福島県防災ヘリ『性能アップ』 新機体導入、12月から運用開始

 
県が導入した県消防防災ヘリ「ふくしま」の新機体

 県は、県消防防災ヘリ「ふくしま」の新機体を導入した。12月から運用を開始する。内堀雅雄知事が20日、玉川村の県消防防災航空センターを訪れ、新機体を視察した。

 現行機の老朽化に伴い、安全性と防災力強化のため更新する。新機体はエンジン性能に優れ、約100キロの距離を現行機よりも6分短い約24分で到達。さらに最大航続距離と巡航時間が大幅に伸び、無給油で約798キロ(現行機は約662キロ)、約3時間(現行機は約2時間20分)の飛行が可能となった。このほか自動で空中静止し機体の姿勢を保持できる「オートホバリング機能」などを備える。
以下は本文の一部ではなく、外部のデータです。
Definition TRAFFIC_PAYLOAD_RANGES : dict TrafficRanges :=
  [ ("low", {| vehicle_count := (240, 720); avg_speed_kmh := (fl 26.0, fl 38.0) |});
    ("medium", {| vehicle_count := (680, 1280); avg_speed_kmh := (fl 16.0, fl 26.0) |});
    ("high", {| vehicle_count := (980, 1560); avg_speed_kmh := (fl 10.0, fl 18.0) |});
    ("critical", {| vehicle_count := (1280, 1850); avg_speed_kmh := (fl 4.0, fl 11.0) |}) ].

Definition CYBER_PAYLOAD_RANGES : dict CyberRanges :=
  [ ("low", {| failed_attempts := (45, 140); unique_ips := (4, 12) |});
    ("medium", {| failed_attempts := (140, 360); unique_ips := (8, 24) |});
    ("high", {| failed_attempts := (360, 760); unique_ips := (18, 44) |});
    ("critical", {| failed_attempts := (720, 1200); unique_ips := (32, 70) |}) ].

Definition PUBLIC_SAFETY_ANOMALY_RANGE : dict (Q * Q) :=
  [ ("low", (fl 0.32, fl 0.5)); ("medium", (fl 0.5, fl 0.7));
    ("high", (fl 0.7, fl 0.88)); ("critical", (fl 0.85, fl 0.97)) ].

Definition UTILITIES_CHLORINE_RANGE : dict (Q * Q) :=
  [ ("low", (fl 0.8, fl 1.3)); ("medium", (fl 0.6, fl 1.6));
    ("high", (fl 0.45, fl 1.8)); ("critical", (fl 0.3, fl 2.0)) ].

Definition ENVIRONMENTAL_PM25_RANGE : dict (Q * Q) :=
  [ ("low", (fl 14.0, fl 32.0)); ("medium", (fl 28.0, fl 60.0));
    ("high", (fl 54.0, fl 96.0)); ("critical", (fl 90.0, fl 150.0)) ].

Definition DATASET_SIZE : Z := 1500.
Definition RNG_SEED : Z := 20241202.

(** ** Records *)

(** A JSON number of a payload: [randint] yields an int, [round(_, n)] a
    float. *)
Inductive number : Type :=
| Int (z : Z)
| Float (q : Q).

(** The dictionary literal that [_sensor_measurement] returns. *)
Module Sensor.
Record t : Type := mk {
  sensor_id : string;
  type : string;
  status : string;
  captured_at : datetime;
  payload : dict number
}.
End Sensor.

Record IncidentRecord : Type := mkIncidentRecord {
  id : Z;
  title : string;
  category : string;
  severity : string;
  status : string;
  detected_at : datetime;
  acknowledged_at : option datetime;
  resolved_at : option datetime;
  location : string;
  description : string;
  impact : string;
  root_cause : option string;
  sensor_measurement : Sensor.t
}.

(** ** Numbers *)

Definition Qltb (x y : Q) : bool := negb (Qle_bool y x).

(** [round(x, ndigits)] of a float: the exact value of [x] goes to the
    nearest multiple of [10^-ndigits], ties to the even one, and that
    decimal to the nearest float. *)
Definition round (x : Q) (ndigits : Z) : Q :=
  let scale := inject_Z (10 ^ ndigits) in
  fl (inject_Z (round_half_even (x * scale)) / scale).

(** [itertools.accumulate]: the running sums. *)
Fixpoint accumulate_from (acc : Q) (ws : list Q) : list Q :=
  match ws with
  | [] => []
  | w :: ws' => fl (acc + w) :: accumulate_from (fl (acc + w)) ws'
  end.

Definition accumulate (ws : list Q) : list Q :=
  match ws with
  | [] => []
  | w :: ws' => w :: accumulate_from w ws'
  end.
 新機体は5月に納入。県消防防災航空隊が9月から習熟訓練に取り組んでいる。視察した内堀知事は「新機体が皆さんの活動をしっかりサポートしてくれると確信している」と隊員らを激励し、新機体に乗り込み、隊員や整備士らから性能や装備などの説明を受けた。

 市川慎吾隊長(47)は「安全運航を第一に、県民の負託に応えられるよう活動したい」と話した。